Nella speranza che una buona parte dei lettori scelga la seconda possibilità, entriamo in una versione ancora più avanzata della semplice profilazione (già un passo in avanti per gli attuali centri per l’impiego), ovvero un secondo strumento che si sta facendo largo in letteratura, noto come targeting.

Il targeting predice, per ogni singolo individuo, il “potenziale” presente sul mercato del lavoro per ogni possibile programma, inclusa l’opzione nulla (cioè assegnazione a nessun programma). L’operatore quindi sceglie il programma che massimizza il risultato atteso. In altri termini, in un sistema di targeting per ciascun individuo si stimano gli esiti potenziali per ciascun programma disponibile e ogni persona può essere assegnata al programma che ha la maggiore probabilità di successo.

Per raggiungere questo obiettivo è necessario un software in grado di incrociare i vari database oggi a disposizione e svilupparne analisi utili a questo scopo, uno strumento analogo al Dynamic Labour Market Analyzer realizzato da Luca Zoller, già utilizzato per alcune ricerche sull’analisi territoriale.

Il Dynamic Labour Market Analyzer (Dlma) fornisce un modello di analisi sistemica ed un set di indicatori per il monitoraggio e la verifica in tempo reale dei risultati raggiunti dai percorsi di politica passiva e attiva, di istruzione e formazione e dagli interventi a favore delle imprese promossi dalle amministrazioni pubbliche. Si tratta di un sistema prettamente pubblico a servizio dei policy-maker e delle strutture amministrative.

Supponendo che la futura agenzia unica del lavoro decida di implementare uno strumento simile al Dlma su scala nazionale è necessario evitare i problemi emersi nelle sperimentazioni realizzate in Canada e Svizzera.

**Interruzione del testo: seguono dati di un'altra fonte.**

(* ===== verification/Scenarios.v ===== *)
(** * The databases of the integration tests

    [src/tests/integration/hotels.test.ts] arranges, before each request,
    a database built with the test factories and [prisma.*.create]:
    a user with an enrollment and address, a ticket type, a ticket, a
    payment, and sometimes a hotel and a room.  Each database below is
    the state one test builds.  [cleanDb] empties the tables but does not
    reset their id sequences, so the ids are those of one run (1 here);
    the theorems hold for any ids.  Timestamps are the database's
    defaults at creation.  The
    factories are not in the repository's sources: the ticket types they
    create are taken from their names ([createTicketRemote]: a remote
    type without hotel; [createTicketHotel]: an in-person type with
    hotel).  [createUser] makes a user with a fresh e-mail address,
    [generateValidToken] stores a session for it, [createPayment] pays
    the ticket's price; the module reads none of these three tables. *)

From stdpp Require Import base list strings decidable.
From Stdlib Require Import ZArith.
From S2P Require Import Prelude JsRuntime Store.

Local Open Scope Z_scope.

Definition ts : string := "2023-02-10T12:00:00.000Z".

Definition user1 : User.t := User.mk 1 "user1@drivent.test".
Definition enrollment1 : Enrollment.t := Enrollment.mk 1 1.
Definition address1 : Address.t := Address.mk 1 1.
Definition ticketTypeRemote : TicketType.t := TicketType.mk 1 250 true false.
Definition ticketTypeHotel : TicketType.t := TicketType.mk 1 600 false true.

Definition copacabana_image : string :=
  "https://www.googleadservices.com/pagead/aclk?sa=L&ai=DChcSEwj7g8rGvIH9AhWj5VwKHTq_AHIYABAKGgJjZQ&ohost=www.google.com&cid=CAESbeD2yizi9Sb-W5t04g-39E-rU6qVCfpD0uum_AGglBBoOfWay5b7yHiKHVJtzybeUZ1vvrLxTcixqim7Kb9BmnaiyNoL8NsNpxGJyO7sJptrUEbcvWw1VbOHQ2CScAsnLncNNrYn0E1wgIJjmak&sig=AOD64_3LZZlXs0mCoTb16P64WU3rgjO43Q&q=&ved=2ahUKEwixx8PGvIH9AhXIqZUCHRnwBqUQh78CegQIBRAB&adurl=".

Definition copacabana : Hotel.t := Hotel.mk 1 "Copacabana Pallace" copacabana_image ts ts.
Definition cobertura : Room.t := Room.mk 1 "Cobertura" 3 1 ts ts.

(** A user with a PAID ticket of the given type (lines 55-61, 82-86,
    111-117, 179-185 of the test). *)
Definition paid_user_db (ty : TicketType.t) (hs : list Hotel.t) (rs : list Room.t) : db :=
  {| users := [user1]; enrollments := [enrollment1]; addresses := [address1]; ticketTypes := [ty];
     tickets := [Ticket.mk 1 (TicketType.id ty) 1 PAID];
     hotels := hs; rooms := rs; sessions := []; payments := [Payment.mk 1 1 (TicketType.price ty)];
     connection := None |}.

(** "should respond with status 402 when is remote" *)
Definition db_remote : db := paid_user_db ticketTypeRemote [] [].

(** "should respond with status 404 when is no enroll": a ticket type,
    no enrollment. *)
Definition db_no_enroll : db :=
  {| users := [user1]; enrollments := []; addresses := []; ticketTypes := [ticketTypeRemote];
     tickets := []; hotels := []; rooms := []; sessions := []; payments := []; connection := None |}.

(** "should respond with status 200 and get:hotels": no hotel. *)
Definition db_no_hotels : db := paid_user_db ticketTypeHotel [] [].

(** "... a empty array for no break on server": the hotel
    "Copacabana Pallace". *)
Definition db_one_hotel : db := paid_user_db ticketTypeHotel [copacabana] [].

(** "should respond with status 200 and a hotel": the hotel and its room
    "Cobertura" of capacity 3. *)
Definition db_hotel_room : db := paid_user_db ticketTypeHotel [copacabana] [cobertura].

(** A RESERVED ticket for an in-person type with hotel. *)
Definition db_reserved : db :=
  {| users := [user1]; enrollments := [enrollment1]; addresses := [address1];
     ticketTypes := [ticketTypeHotel]; tickets := [Ticket.mk 1 1 1 RESERVED];
     hotels := [copacabana]; rooms := [cobertura]; sessions := []; payments := []; connection := None |}.

(** The session [generateValidToken] stores for user 1, and a database
    where it is stored. *)
Definition session1 : Session.t := Session.mk 1 1 "token1".

Definition with_session (st : db) (s : Session.t) : db :=
  {| users := st.(users); enrollments := st.(enrollments); addresses := st.(addresses);
     ticketTypes := st.(ticketTypes); tickets := st.(tickets); hotels := st.(hotels);
     rooms := st.(rooms); sessions := s :: st.(sessions); payments := st.(payments);
     connection := st.(connection) |}.

(** A JWT check that accepts the token signed for user 1 only. *)
Definition jwt_token1 (token : string) : option Z :=
  if bool_decide (token = "token1") then Some 1 else None.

Il Canada pianificò un sistema di questo tipo, tuttavia non fu mai implementato per una ragione molto semplice: gli operatori temevano di essere sostituiti dalla tecnologia. Analogamente anche in Svizzera un  sistema sperimentale di targeting sottoposto nel 2007 ad una completa valutazione ha evidenziato come gli operatori hanno in gran parte “ignorato” le stime, viste come una potenzialmente minaccia alla loro autonomia.

In entrambi gli studi pilota emerge un fattore fondamentale: sono necessari incentivi e sanzioni nei confronti degli operatori per facilitare il loro utilizzo del sistema ed è prioritario coinvolgerne un campione rappresentativo nella fase di progettazione e definizione del software in modo da poter sfruttare al meglio le potenzialità di questo strumento.